Today’s review is about Alien, arguably the best blending of sci-fi and horror on film ever. It comes to us from Abed Gheith, a TV writer who most recently was a staff writer on the Rixty Minutes episode of Rick and Morty.
Okay, it’s 1979. Your best friend drags you to the movies. But, they get tied up with something or other, and can’t join you. You’re alone. But it’s okay, it’s a science fiction movie, how scary could it really be? What you are about to witness is a human experiment in outer space terror. Can you imagine walking out of that theater as the same person who went in? And the way it builds; at first, just your average space team, on a mission. Seems fine. But then, just when you think it can’t get any more boring (working in space) a few daring bravados decide to mess with nature. And we’re not talking eating poisonous mushrooms here. It’s more like the equivalent of what eating poisonous mushrooms in Hades must be like.
Alien is one of those movies that really scared me as a child. I watched it with my Mom. She told me seeing it in the theaters when she was younger was quite terrifying. That is true terror. Going into a movie not knowing what to expect, and to be psychologically terrified. Giving us nightmares, and haunting the imagination (day dreams). If you think about it, it’s really hard to make space scary. I mean very few of us have actually tried space exploration. How would an astronaut react to seeing Alien for the first time? I’m sure it’s the same way a surfer would feel going to see Jaws.

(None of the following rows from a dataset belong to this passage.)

(** Inside a kernel none begins. *)
Lemma not_started o j : 0 <= o < list_num -> starts batch o = true -> o < j < o + size o -> starts batch j = false.
Proof using batch_pos.
  intros Ho Hs Hj. destruct (size_pos o) as (H1 & H2 & H3 & H4); [lia|]. unfold starts in *. apply Z.eqb_eq in Hs. apply Z.eqb_neq.
  unfold kMaxKernelBatchSize in *. pose proof (Z.mod_pos_bound o batch ltac:(lia)).
  assert (E : j mod batch = o mod batch + (j - o)).
  { symmetry. apply (Z.mod_unique_pos _ _ (o / batch)); [lia|]. pose proof (Z.div_mod o batch). lia. }
  rewrite E, <- Z.add_mod_idemp_l, Hs by lia. rewrite Z.mod_small; lia.
Qed.
(** The next kernel begins where one ends. *)
Lemma next_starts o : 0 <= o < list_num -> starts batch o = true ->
  o + size o = list_num \/ starts batch (o + size o) = true.
Proof using batch_pos.
  intros Ho Hs. destruct (size_pos o) as (H1 & H2 & H3 & H4); [lia|]. pose proof (Z.mod_pos_bound o batch ltac:(lia)).
  assert (Hc : size o = 128 \/ size o = batch - o mod batch \/ size o = list_num - o) by (unfold size; cbn; unfold kMaxKernelBatchSize; lia).
  unfold starts in *. apply Z.eqb_eq in Hs. unfold kMaxKernelBatchSize in *. pose proof (Z.div_mod o batch).
  destruct (Z.eq_dec (size o) (batch - o mod batch)) as [E|Hne].
  - right. replace (o + size o) with ((o / batch + 1) * batch) by lia. by rewrite Z.mod_mul by lia.
  - destruct Hc as [E|[E|E]]; [|lia|left; lia]. right. apply Z.eqb_eq.
    replace ((o + size o) mod batch) with (o mod batch + 128); [by rewrite <- Z.add_mod_idemp_l, Hs by lia|].
    apply (Z.mod_unique_pos _ _ (o / batch)); lia.
Qed.
(** What is left of the batch after it. *)
Lemma next_remaining o : 0 <= o < list_num ->
  let rem := batch - o mod batch - size o in
  o + size o = list_num \/ (if rem =? 0 then batch else rem) = batch - (o + size o) mod batch.
Proof using batch_pos.
  intros Ho rem. destruct (size_pos o) as (H1 & H2 & H3 & H4); [lia|]. pose proof (Z.mod_pos_bound o batch ltac:(lia)).
  pose proof (Z.div_mod o batch). right. destruct (Z.eqb_spec rem 0) as [E|E]; unfold rem in *.
  - replace (o + size o) with ((o / batch + 1) * batch) by lia. rewrite Z.mod_mul; lia.
  - replace ((o + size o) mod batch) with (o mod batch + size o); [lia|]. apply (Z.mod_unique_pos _ _ (o / batch)); lia.
Qed.

Lemma plan_step o : 0 <= o < list_num -> starts batch o = true ->
  plan_from list_num batch o = chunk_at list_num batch o :: plan_from list_num batch (o + size o).
Proof using batch_pos.
  intros Ho Hs. destruct (size_pos o) as (H1 & H2 & H3 & H4); [lia|]. unfold plan_from.
  replace (list_num - o) with (1 + (size o - 1) + (list_num - (o + size o))) by lia.
  rewrite !seqZ_app, !List.filter_app by lia. rewrite (filter_none _ (seqZ (o + 1) _)).
  2:{ intros j Hj%elem_of_seqZ. apply (not_started o); [done|done|lia]. }
  replace (o + (1 + (size o - 1))) with (o + size o) by lia. rewrite (seqZ_cons o 1), (seqZ_nil _ (Z.pred 1)) by lia. cbn [List.filter]. by rewrite Hs.
Qed.
End Plan.

(** The kernels take every descriptor once, in order, at most 128 each and none across
    the end of a logical batch; the stream waits after the last one of each batch. *)
Lemma plan_from_covers list_num batch o : 1 <= batch -> 0 <= o <= list_num -> o = list_num \/ starts batch o = true ->
  mjoin (covered <$> plan_from list_num batch o) = seqZ o (list_num - o).
Proof.
  intros Hb Ho Hs. remember (Z.to_nat (list_num - o)) as n eqn:En. revert o Ho Hs En. induction (lt_wf n) as [n _ IH]. intros o Ho Hs ->.
  destruct (Z.eq_dec o list_num) as [->|Hne]; [unfold plan_from; by rewrite seqZ_nil by lia|].
  assert (Hs' : starts batch o = true) by (destruct Hs; [lia|done]). destruct (size_pos list_num batch Hb o) as (H1 & H2 & _); [lia|].
  rewrite plan_step by (done || lia). cbn [fmap list_fmap mjoin list_join]. set (k := ck_num (chunk_at list_num batch o)) in *.
  change (covered (chunk_at list_num batch o)) with (seqZ o k).
  rewrite (IH (Z.to_nat (list_num - (o + k)))); [|lia|lia| |done].
  - rewrite <- seqZ_app by lia. f_equal. lia.
  - destruct (next_starts list_num batch Hb o) as [E|E]; [lia|done|by left|by right].
Qed.
Lemma plan_chunks list_num batch c : 1 <= batch -> c ∈ kernel_plan list_num batch ->
  1 <= ck_num c <= 128 /\ ck_offset c / batch = (ck_offset c + ck_num c - 1) / batch /\
  (ck_wait c = true <-> (ck_offset c + ck_num c) mod batch = 0 \/ ck_offset c + ck_num c = list_num).
Proof.
  intros Hb (o & -> & Ho)%list_elem_of_fmap. apply list_elem_of_In, List.filter_In in Ho as [Ho _].
  apply list_elem_of_In, elem_of_seqZ in Ho. destruct (size_pos list_num batch Hb o) as (H1 & H2 & H3 & H4); [lia|].
  pose proof (Z.mod_pos_bound o batch ltac:(lia)). pose proof (Z.div_mod o batch).
  change (ck_wait (chunk_at list_num batch o)) with
    ((batch - o mod batch - ck_num (chunk_at list_num batch o) =? 0) || (o + ck_num (chunk_at list_num batch o) =? list_num)).
  cbn [ck_offset chunk_at] in *. set (k := ck_num _) in *. split; [done|].
  split; [apply (Z.div_unique_pos _ _ _ (o mod batch + k - 1)); lia|]. rewrite orb_true_iff, !Z.eqb_eq.
  destruct (Z.eq_dec (o mod batch + k) batch) as [E|E].
  - replace (o + k) with ((o / batch + 1) * batch) by lia. rewrite Z.mod_mul by lia. split; [by left|]. left. lia.
  - assert (E' : (o + k) mod batch = o mod batch + k) by (symmetry; apply (Z.mod_unique_pos _ _ (o / batch)); lia). lia.
Qed.

(** * What a launch does *)
Inductive KernelStep :=
| KFunc (dev : Z) (is_get : bool)
| KParam (param : HixlOneSideOpParam)
| KLaunch (stream timeout_s : Z)
| KWait (notify stream timeout_ms : Z).
Definition step_of (e : Event NetOp) : list KernelStep :=
  match e with
  | Ev (Cli (PoolGetDeviceKernelFunc dev is_get)) _ => [KFunc dev is_get]
  | Ev (Cli (AclKernelArgsAppend _ param)) _ => [KParam param]
  | Ev (Cli (AclLaunchKernel _ stream _ timeout)) _ => [KLaunch stream timeout]
  | Ev (Cli (AclWaitAndResetNotify notify stream timeout)) _ => [KWait notify stream timeout]
  | _ => []
  end.
(** The oldest first. *)
Fixpoint kernel_steps (h : History NetOp) : list KernelStep :=
  match h with [] => [] | e :: h => kernel_steps h ++ step_of e end.

(** What the kernel of a chunk is given: its descriptors in the buffer, and where to
    read and write the flag when the stream waits for it. *)
Definition chunk_param (s : HixlCSClient) (ep : Endpoint) (buf : Z) (slot : SlotHandle) (c : Chunk) : HixlOneSideOpParam := {|
  op_thread := h_thread slot; op_channel := client_channel_handle_ (cl_settings s); op_list_num := ck_num c;
  op_flag_size := if ck_wait c then h_notify_len slot else 0;
  op_desc_list_addr := buf + ck_offset c * sizeof_HixlOneSideOpDesc;
  op_remote_flag_addr := if ck_wait c then device_remote_flag_addr_ (cl_remote s) else 0;
  op_local_flag_addr := if ck_wait c then h_notify_addr slot else 0;
  op_notify_id := if ck_wait c then h_notify_id slot else 0;
  op_use_notify_record := if ed_protocol (endpoint_ ep) =? COMM_PROTOCOL_HCCS then 1 else 0 |}.
Definition launch_steps (is_get : bool) (slot : SlotHandle) (param : HixlOneSideOpParam) (wait : bool) : list KernelStep :=
  [KFunc (h_device_id slot) is_get; KParam param; KLaunch (h_stream slot) kNotifyDefaultWaitTimeS] ++
  if wait then [KWait (h_notify slot) (h_stream slot) kCustomTimeoutMs] else [].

Let’s get to the monster. And that’s one thing I think modern horror movies have lost. The classic scary guy; like Dracula, or Arrrrrrrhh from Frankenstein. A foe that you have to fight, and rather than a screamy/scaredy-cat girl running from the Freddy or the Jason, we have Ripley. She may be very afraid. But she’s a survivor, and this movie turns her into a bad ass. Much in the way that Ash changes from the loveable witty goofball into a problem solver with a chainsaw hand. There’s an unlikely hero, who must stand up to the overwhelming terror. And guess what? Everybody else is dead. She’s on her own. Which is why it’s best to see these kinds of movies alone. We must go along with Ripley into the very heart of fear. Most people think of it as science fiction, but to me, Alien is the best kind of horror. Facing the fear of the unknown, on your own.
And when you’re alone in space, no one can hear you scream, “Mommy.”